(** ** Where the rays come from *)

(** X23.  With a light, every returned ray starts at the light and carries
    the angle it was generated with: the direction from the light to an end
    point of an edge, in pixels, plus [(i - 1) * 0.0001] for [i] in 0, 1, 2;
    clipping changes neither.  The list of rays is empty exactly when the
    edge table is. *)
Theorem getRaysToEdges_rays_from_light (M : Math) (lx ly : float) (st : State) :
  (∀ r, r ∈ rays (getRaysToEdges M (withLight (Some (lx, ly)) st)) →
     Ray.sx r = lx ∧ Ray.sy r = ly
     ∧ ∃ p i, p ∈ distinctEnds (getAllEdges st)
         ∧ i ∈ [0; 1; 2]%float
         ∧ Ray.angle r
           = (atan2 M (Z2F p.2 - ly) (Z2F p.1 - lx) + (i - 1) * 0.0001)%float)
  ∧ (rays (getRaysToEdges M (withLight (Some (lx, ly)) st)) = []
     ↔ getAllEdges st = []).
Proof.
  split.
  - intros r Hr. apply getRaysToEdges_elem in Hr as (r0 & Hr0 & ->).
    destruct (clipRay_frame M lx ly (getAllEdges st) r0) as (-> & -> & ->).
    rewrite generateRays_distinct in Hr0.
    apply list_elem_of_bind in Hr0 as (p & Hr0 & Hp).
    unfold rayTriple in Hr0. rewrite !elem_of_cons, elem_of_nil in Hr0.
    destruct Hr0 as [->|[->|[->|[]]]]; unfold rayAt;
      cbn [Ray.sx Ray.sy Ray.angle];
      (split; [reflexivity|]; split; [reflexivity|]; exists p).
    + exists 0%float. split; [done|]. split; [set_solver|reflexivity].
    + exists 1%float. split; [done|]. split; [set_solver|reflexivity].
    + exists 2%float. split; [done|]. split; [set_solver|reflexivity].
  - rewrite getRaysToEdges_rays. split.
    + intros Hnil.
      assert (Hlen : length (generateRays M lx ly (getAllEdges st)) = 0%nat).
      { rewrite <- (length_fmap (clipRay M lx ly (getAllEdges st))).
        rewrite <- (Permutation_length (arraySort_perm compareFn _)).
        by rewrite Hnil. }
      rewrite generateRays_distinct, length_triples in Hlen.
      destruct (getAllEdges st) as [|e es]; [done|]. exfalso.
      unfold distinctEnds in Hlen. simpl in Hlen.
      rewrite decide_False in Hlen by set_solver. simpl in Hlen. lia.
    + intros ->. reflexivity.
Qed.

(** ** Every entry of the table is the edge of a run *)

(** Every entry of the edge table is named by a checked boundary side. *)
Definition Owned (D : Z → Z → Side → Prop) (st : State) : Prop :=
  ∀ id e, (id, e) ∈ edges st →
    ∃ a b s, D a b s ∧ flagAt st a b s = true ∧ idAt st a b s = id.

Section TableOwners.
Context (occ : Z → Z → bool).

Lemma Owned_weaken (D D' : Z → Z → Side → Prop) st :
  Owned D st → (∀ a b s, D a b s → D' a b s) → Owned D' st.
Proof.
  intros HO Hsub id e Hin. destruct (HO id e Hin) as (a & b & s & Hd & ?).
  exists a, b, s. split; [by apply Hsub|done].
Qed.

Lemma mapGet_elem {A} k (v : A) m :
  NoDup m.*1 → (k, v) ∈ m → mapGet k m = Some v.
Proof.
  induction m as [|[k' v'] m IH]; simpl; [intros _ H; inversion H|].
  rewrite NoDup_cons, elem_of_cons. intros [Hnin Hnd] [[= -> ->]|Hin].
  - by rewrite Z.eqb_refl.
  - destruct (Z.eqb_spec k k') as [->|Hne]; [|by apply IH].
    exfalso. apply Hnin. apply list_elem_of_fmap. by exists (k', v).
Qed.

(** One block of the loop body keeps the owners. *)
Lemma checkSide_owned s cx cy st st' :
  Owned (done cx cy (sideIndex s)) st → inRange cx cy →
  hasCell st cx cy = true → checkSide s cx cy st = Some st' →
  Owned (done cx cy (sideIndex s + 1)) st'.
Proof.
  intros HO Hin Hhas Hrun.
  pose proof (checkSide_step s cx cy st Hhas) as Hstep. rewrite Hrun in Hstep.
  assert (Hnew : done cx cy (sideIndex s + 1) cx cy s).
  { split; [done|]. lia. }
  assert (Hold : ∀ fl i, CellUpd st st' cx cy s fl i →
            ∀ id e, (id, e) ∈ edges st →
              ∃ a b s', done cx cy (sideIndex s + 1) a b s'
                        ∧ flagAt st' a b s' = true ∧ idAt st' a b s' = id).
  { intros fl i U id e Hin'.
    destruct (HO id e Hin') as (a & b & s' & [Hr Hd] & Hf & Hi).
    assert (Hne : ¬ (a = cx ∧ b = cy ∧ s' = s)).
    { intros (-> & -> & ->). lia. }
    exists a, b, s'. split; [split; [done|lia]|].
    rewrite (upd_flag _ _ _ _ _ _ _ U), (upd_id _ _ _ _ _ _ _ U).
    by rewrite !decide_False. }
  destruct Hstep as [Hcov U He Hid|Hcov Hfl U He Hid|e0 Hcov Hfl Hget U He Hid].
  - intros id e Hin'. rewrite He in Hin'. by eapply Hold.
  - intros id e Hin'. rewrite He in Hin'.
    apply elem_of_mapSet in Hin' as [[= -> ->]|Hin']; [|by eapply Hold].
    exists cx, cy, s. split; [done|].
    rewrite (upd_flag _ _ _ _ _ _ _ U), (upd_id _ _ _ _ _ _ _ U).
    by rewrite !decide_True.
  - intros id e Hin'. rewrite He in Hin'.
    apply elem_of_mapSet in Hin' as [[= -> ->]|Hin']; [|by eapply Hold].
    exists cx, cy, s. split; [done|].
    rewrite (upd_flag _ _ _ _ _ _ _ U), (upd_id _ _ _ _ _ _ _ U).
    by rewrite !decide_True.
Qed.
──────────
**WHAT IS REQUIRED**
Where the word "destruct" shows up in a line of the entries above, copy that line.

**EXERCISE SOLUTION**
    destruct (clipRay_frame M lx ly (getAllEdges st) r0) as (-> & -> & ->).
    destruct Hr0 as [->|[->|[->|[]]]]; unfold rayAt;
      destruct (getAllEdges st) as [|e es]; [done|]. exfalso.
  intros HO Hsub id e Hin. destruct (HO id e Hin) as (a & b & s & Hd & ?).
  - destruct (Z.eqb_spec k k') as [->|Hne]; [|by apply IH].
    destruct (HO id e Hin') as (a & b & s' & [Hr Hd] & Hf & Hi).
  destruct Hstep as [Hcov U He Hid|Hcov Hfl U He Hid|e0 Hcov Hfl Hget U He Hid].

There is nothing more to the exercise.